By Jared Newman | Wednesday, August 3, 2011 at 6:23 pm
In a first-person shooter landscape dominated by rehashes and regurgitation, one shooter that did things differently is getting a sequel of its own.
2K Games has announced that Borderlands 2 is in development, and will be released at some point in fiscal year 2013, which begins April 1, 2012. That’s a long way off, so there’s not a lot of details right now, but Game Informer magazine is supposed to have the scoop in its next issue.
The original Borderlands launched in October 2009, and at first I couldn’t shake the feeling that the game didn’t entirely deserve its plaudits. Its post-apocalyptic setting, while intriguing, never fleshed itself out, and nearly every mission followed a similar routine of flushing out a bunch of similar-looking bad guys, collecting some items and/or killing some kind of target.
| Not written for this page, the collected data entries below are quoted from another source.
Lemma remove_spec s obj : wf s -> counted_ok s -> 0 <= indexOf obj < 2 ^ 31 ->
  mem (bitmask s) (indexOf obj) = true ->
  exists s', setRemoveElement indexOf s obj = Done s' [] /\ wf s' /\ counted_ok s'
    /\ (forall y, 0 <= y -> mem (bitmask s') y = mem (bitmask s) y && negb (y =? indexOf obj)).
Proof.
  intros W K Hx Hm.
  assert (B : (SET_GET_WORD (indexOf obj) < length (bitmask s))%nat).
  { unfold mem in Hm. destruct (nth_error _ _) eqn:E; [|discriminate].
    apply nth_error_Some. congruence. }
  assert (L : indexOf obj < setWidth s * WORDLENGTH).
  { destruct W as (_ & Hl & _). unfold SET_GET_WORD, WORDLENGTH in *. apply Nat2Z.inj_lt in B.
    rewrite Z2Nat.id in B by (apply Z.div_pos; lia).
    pose proof (Z.mul_succ_div_gt (indexOf obj) 32 ltac:(lia)). lia. }
  assert (Hc := card_bound (upd (SET_GET_WORD (indexOf obj)) (clear_bit (indexOf obj)) (bitmask s))).
  rewrite upd_length, card_clear in Hc by assumption.
  assert (Wl := W). destruct Wl as (Hw & Hl & Hsz & Hb). unfold counted_ok in *.
  unfold setRemoveElement, SET_IS_EMPTY. rewrite K.
  destruct (Z.eqb_spec (card (bitmask s)) 0); [lia|]. cbn zeta. rewrite beyond_spec by auto.
  destruct (Z.leb_spec (setWidth s * WORDLENGTH) (indexOf obj)); [lia|].
  apply Nat.ltb_lt in B as B'. rewrite B'. eexists. split; [reflexivity|]. split; [|split].
  - apply wf_mask; [exact W|apply upd_length|apply upd_forallb; [apply word32_clear|exact Hw]].
  - cbn [with_mask bitmask setNumElements]. rewrite card_clear by assumption. apply uwrap32_id. lia.
  - intros y Hy. cbn [with_mask bitmask]. apply mem_clear; lia.
Qed.
(** [listCat] stops before the text that does not fit; the comparison is one of
    unsigned numbers. *)
Definition listCat st (list direction bufferSize : Z) (catFunc : Z -> option cstr) : option cstr :=
  '(iter, fwd) ← traverse_start st list direction;
  r ← for_entries fwd
        (fun ent buffer =>
           match catFunc ent with
           | None => Some (inl buffer)
           | Some str =>
               Some (if Z.ltb ((bufferSize - 1) mod 2 ^ 64) (Z.of_nat (length buffer) + Z.of_nat (length str))
                     then inr buffer else inl (buffer ++ str))
           end)
        (loop_fuel st) st iter (listIteratorGetCurEntry iter) [];
  Some (match r with inl b | inr b => b end).

(** [listDup]: the loop reads the old list and changes the heap, so the iterator
    steps through the new heap. *)
Fixpoint dup_loop (fuel : nat) st (newList : Z) iter (ent : Z) : option heap :=
  match fuel with
  | O => None
  | S f =>
      if Z.eqb ent 0 then Some st
      else
        let '(new, st) := calloc st in
        l ← ptrs st !! ent;
        let st := set_ptrs st (<[new := l]> (ptrs st)) in
        let st := match data st !! ent with Some d => set_data st (<[new := d]> (data st)) | None => st end in
        st ← listInsertEntryAtBack st newList new;
        '(iter, ent) ← listIteratorNext st iter;
        dup_loop f st newList iter ent
  end.
(* ===== verification/HashTab.v ===== *)
(** * Hash tables (lsf/lib/lib.table.c, lib.table.h)

    The tables of users, hosts, jobs and resources.  A table is an array of slots,
    each the header of a circular doubly linked list of entries.  Slots and
    entries are addresses of one heap of pointers; slot number [i] of an array at
    [b] is [b + i].  [None] is an access to an address that is not allocated.
    Allocation is taken to succeed.  [hData] is a pointer of the caller: a value
    of type [D], or NULL. *)
From stdpp Require Import base gmap list.
From Stdlib Require Import ZArith Ascii Lia.
From S2P Require Import Prelude DList.
Local Open Scope Z_scope.

Section HashTab.
Context {D : Type}.

Record hEnt := mkEnt { hData : option D; keyname : cstr }.
Record store := mkStore { lnk : gmap Z links; ents : gmap Z hEnt; top : Z }.
Record hTab := mkTab { slotPtr : Z; numEnts : Z; size : Z }.
Implicit Types (st : store) (t : hTab) (key : cstr).

Definition set_lnk st (h : gmap Z links) : store := mkStore h (ents st) (top st).

(** ** Links *)

Definition insList_ (h : gmap Z links) (elemPtr destPtr : Z) : option (gmap Z links) :=
  b ← get_bw h destPtr;
  h ← set_bw h elemPtr b;
  h ← set_fw h elemPtr destPtr;
  b ← get_bw h destPtr;
  h ← set_fw h b elemPtr;
  set_bw h destPtr elemPtr.

Definition remList_ (h : gmap Z links) (elemPtr : Z) : option (gmap Z links) :=
  if elemPtr =? 0 then Some h
  else
    b ← get_bw h elemPtr;
    if elemPtr =? b then Some h
    else
      f ← get_fw h elemPtr;
      h ← set_bw h f b;
      b ← get_bw h elemPtr;
      f ← get_fw h elemPtr;
      set_fw h b f.

Definition initList_ (h : gmap Z links) (headPtr : Z) : gmap Z links := <[headPtr := mkLinks headPtr headPtr]> h.

(** ** Size and addresses *)

Definition primes : list Z := [101; 1009; 5009; 10007; 20011; 50021; 100003; 200003; 500009; 1030637].

Definition getClosestPrime (x : Z) : Z :=
  match List.find (fun p => x <? p) primes with Some p => p | None => 1030637 end.

(** [char] is signed; the arithmetic is that of [unsigned int]. *)
Definition schar (c : ascii) : Z :=
  let n := Z.of_nat (nat_of_ascii c) in if n <? 128 then n else n - 256.

Fixpoint addr_from (sz : Z) (key : cstr) (ha : Z) : Z :=
  match key with
  | [] => ha
  | c :: key' => addr_from sz key' (uwrap32 (ha * 128 + schar c) mod sz)
  end.
Definition getAddr (sz : Z) (key : cstr) : Z := addr_from sz key 0.

Fixpoint init_slots (n : nat) (slot : Z) (h : gmap Z links) : gmap Z links :=
  match n with O => h | S n' => init_slots n' (slot + 1) (initList_ h slot) end.

Definition h_initTab_ st (numSlots : Z) : store * hTab :=
  let sz := getClosestPrime numSlots in
  (mkStore (init_slots (Z.to_nat sz) (top st) (lnk st)) (ents st) (top st + sz), mkTab (top st) 0 sz).

(** ** Lookup *)

Fixpoint find_loop (fuel : nat) st key (hList ptr : Z) : option (option Z) :=
  match fuel with
  | O => None
  | S f =>
      if ptr =? hList then Some None
      else
        ent ← ents st !! ptr;
        if streq (keyname ent) key then Some (Some ptr)
        else b ← get_bw (lnk st) ptr; find_loop f st key hList b
  end.

Definition h_findEnt st key (hList : Z) : option (option Z) :=
  b ← get_bw (lnk st) hList; find_loop (S (base.size (lnk st))) st key hList b.

Definition h_getEnt_ st t key : option (option Z) :=
  if numEnts t =? 0 then Some None else h_findEnt st key (slotPtr t + getAddr (size t) key).

Definition h_TabEmpty_ t : bool := numEnts t =? 0.

(** ** Growth *)

Definition RESETFACTOR : Z := 2.

(** One slot of the old array, until it is empty. *)
Fixpoint move_slot (fuel : nat) st t (lastList : Z) : option (store * hTab) :=
  match fuel with
  | O => None
  | S f =>
      e ← get_bw (lnk st) lastList;
      if lastList =? e then Some (st, t)
      else
        h ← remList_ (lnk st) e;
        ent ← ents st !! e;
        h ← insList_ h e (slotPtr t + getAddr (size t) (keyname ent));
        move_slot f (set_lnk st h) (mkTab (slotPtr t) (wrap32 (numEnts t + 1)) (size t)) lastList
  end.

Fixpoint move_slots (n : nat) st t (lastList : Z) : option (store * hTab) :=
  match n with
  | O => Some (st, t)
  | S n' => '(st, t) ← move_slot (S (base.size (lnk st))) st t lastList; move_slots n' st t (lastList + 1)
  end.

Fixpoint free_slots (n : nat) (slot : Z) (h : gmap Z links) : gmap Z links :=
  match n with O => h | S n' => free_slots n' (slot + 1) (delete slot h) end.

Definition resetTab st t : option (store * hTab) :=
  let '(st, t') := h_initTab_ st (wrap32 (size t * RESETFACTOR)) in
  '(st, t') ← move_slots (Z.to_nat (size t)) st t' (slotPtr t);
  Some (set_lnk st (free_slots (Z.to_nat (size t)) (slotPtr t) (lnk st)), t').

(** ** Changes *)

(** [h_addEnt_]: the entry, and whether it is new.  [RESETLIMIT] is 1.5. *)
Definition h_addEnt_ st t key : option (Z * bool * store * hTab) :=
  r ← h_findEnt st key (slotPtr t + getAddr (size t) key);
  match r with
  | Some e => Some (e, false, st, t)
  | None =>
      '(st, t) ← (if 3 * size t <=? 2 * numEnts t then resetTab st t else Some (st, t));
      let e := top st in
      let st := mkStore (<[e := mkLinks 0 0]> (lnk st)) (<[e := mkEnt None key]> (ents st)) (e + 1) in
      h ← insList_ (lnk st) e (slotPtr t + getAddr (size t) key);
      Some (e, true, set_lnk st h, mkTab (slotPtr t) (wrap32 (numEnts t + 1)) (size t))
  end.

(** [h_rmEnt_]; [h_delRef_] is the same, [h_delEnt_] also frees [hData]. *)
Definition h_rmEnt_ st t (e : option Z) : option (store * hTab) :=
  match e with
  | None => Some (st, t)
  | Some e =>
      h ← remList_ (lnk st) e;
      Some (mkStore (delete e h) (delete e (ents st)) (top st), mkTab (slotPtr t) (wrap32 (numEnts t - 1)) (size t))
  end.
Definition h_delRef_ := h_rmEnt_.

Definition h_delEnt_ st t (e : option Z) : option (store * hTab * list D) :=
  let freed := match e with
               | Some e => match ents st !! e with Some ent => option_list (hData ent) | None => [] end
               | None => [] end in
  '(st, t) ← h_rmEnt_ st t e; Some (st, t, freed).

(** [entry->hData = d] *)
Definition set_hData st (e : Z) (d : option D) : option store :=
  ent ← ents st !! e; Some (mkStore (lnk st) (<[e := mkEnt d (keyname ent)]> (ents st)) (top st)).

(** ** Iteration *)

Record sTab := mkSTab { nIndex : Z; hEntPtr : option Z; hList : Z }.

(** The next slot with an entry: its last entry, and the slot. *)
Fixpoint next_slot (fuel : nat) st t (i : Z) : option (option (Z * Z) * Z) :=
  match fuel with
  | O => None
  | S f =>
      if size t <=? i then Some (None, i)
      else
        let hl := slotPtr t + i in
        b ← get_bw (lnk st) hl;
        if hl =? b then next_slot f st t (i + 1) else Some (Some (b, hl), i + 1)
  end.

Definition h_nextEnt_ st t (s : sTab) : option (option Z * sTab) :=
  let here := match hEntPtr s with Some e => if e =? hList s then None else Some e | None => None end in
  match here with
  | Some e => b ← get_bw (lnk st) e; Some (Some e, mkSTab (nIndex s) (Some b) (hList s))
  | None =>
      '(r, i) ← next_slot (S (Z.to_nat (size t))) st t (nIndex s);
      match r with
      | None => Some (None, mkSTab i (hEntPtr s) (hList s))
      | Some (e, hl) => b ← get_bw (lnk st) e; Some (Some e, mkSTab i (Some b) hl)
      end
  end.

Definition h_firstEnt_ st t : option (option Z * sTab) :=
  let s := mkSTab 0 None 0 in
  if slotPtr t =? 0 then Some (None, s) else h_nextEnt_ st t s.

(** [FOR_EACH_HTAB_ENTRY]: the keys and the data of all entries.  The fuel is the
    number of turns. *)
Fixpoint for_rest (fuel : nat) st t (r : option Z) (s : sTab) : option (list (cstr * option D)) :=
  match fuel with
  | O => None
  | S f =>
      match r with
      | None => Some []
      | Some e =>
          ent ← ents st !! e;
          '(r, s) ← h_nextEnt_ st t s;
          l ← for_rest f st t r s;
          Some ((keyname ent, hData ent) :: l)
      end
  end.

Definition FOR_EACH_HTAB_ENTRY st t : option (list (cstr * option D)) :=
  '(r, s) ← h_firstEnt_ st t; for_rest (S (base.size (ents st))) st t r s.

(** ** Release of a whole table: the values given to the destructor *)

Fixpoint free_slot (fuel : nat) st (slot : Z) (out : list D) : option (store * list D) :=
  match fuel with
  | O => None
  | S f =>
      e ← get_bw (lnk st) slot;
      if slot =? e then Some (st, out)
      else
        h ← remList_ (lnk st) e;
        ent ← ents st !! e;
        free_slot f (mkStore (delete e h) (delete e (ents st)) (top st)) slot (out ++ option_list (hData ent))
  end.

Fixpoint free_all (n : nat) st (slot : Z) (out : list D) : option (store * list D) :=
  match n with
  | O => Some (st, out)
  | S n' => '(st, out) ← free_slot (S (base.size (lnk st))) st slot out; free_all n' st (slot + 1) out
  end.

Definition h_freeTab_ st t : option (store * hTab * list D) :=
  '(st, out) ← free_all (Z.to_nat (size t)) st (slotPtr t) [];
  Some (set_lnk st (free_slots (Z.to_nat (size t)) (slotPtr t) (lnk st)), mkTab 0 0 (size t), out).

(** [h_freeRefTab_] leaves the data to the caller. *)
Definition h_freeRefTab_ st t : option (store * hTab) := '(st, t, _) ← h_freeTab_ st t; Some (st, t).
End HashTab.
But as I sank my teeth deeper into Borderlands during a dull stretch of 2010, I realized why the game became an unexpected hit: This is the first-person shooter equivalent of Farmville. Now seems like a good time to explain.
Zynga’s Farmville has that magical quality of turning work into fun. Painstakingly, players cultivate their farms by plowing land, planting seeds and harvesting crops. There’s light strategy involved in which crops to plant and how to build out the farm, but the game’s main allure lies in the endless cycle of gaining experience, which results in better items, which results in faster gains of experience, and so on. There’s also the social element of becoming “neighbors” with Facebook friends to reap more rewards.
Borderlands works in a similar way. The missions are simple and the rewards are straightforward. If you’re decent at first-person shooters, getting through each mission feels as automatic as clicking on plots of land. Along the way, you’ll earn better guns, upgraded skills and more experience, which allow you to kill harder enemies that provide even better guns, further upgraded skills and even more experience. The real strategy lies in plotting your missions in a way that reaps the most rewards in the shortest amount of time — say, by grouping your missions by location. And like Farmville, teaming up with other players brings added benefits, in this case harder enemies that drop better loot.
Granted, plenty of console games string players along with incremental upgrades and new weapons. Borderlands is different because the main thrust of the game is filling that progress bar at the bottom of the screen, ideally in the company of friends. It’s a devilishly simple concept that turned out to be pretty popular, even among hardcore gamers who swear that Farmville is a mindless time suck. I know; I’m one of them.
My hope for Borderlands 2 is that it includes more stuff that isn’t like Farmville. I want to see that post-apocalyptic world explained and expanded. I want more variety and strategy in each mission. But if none of that happens, I could see myself getting hooked again anyway.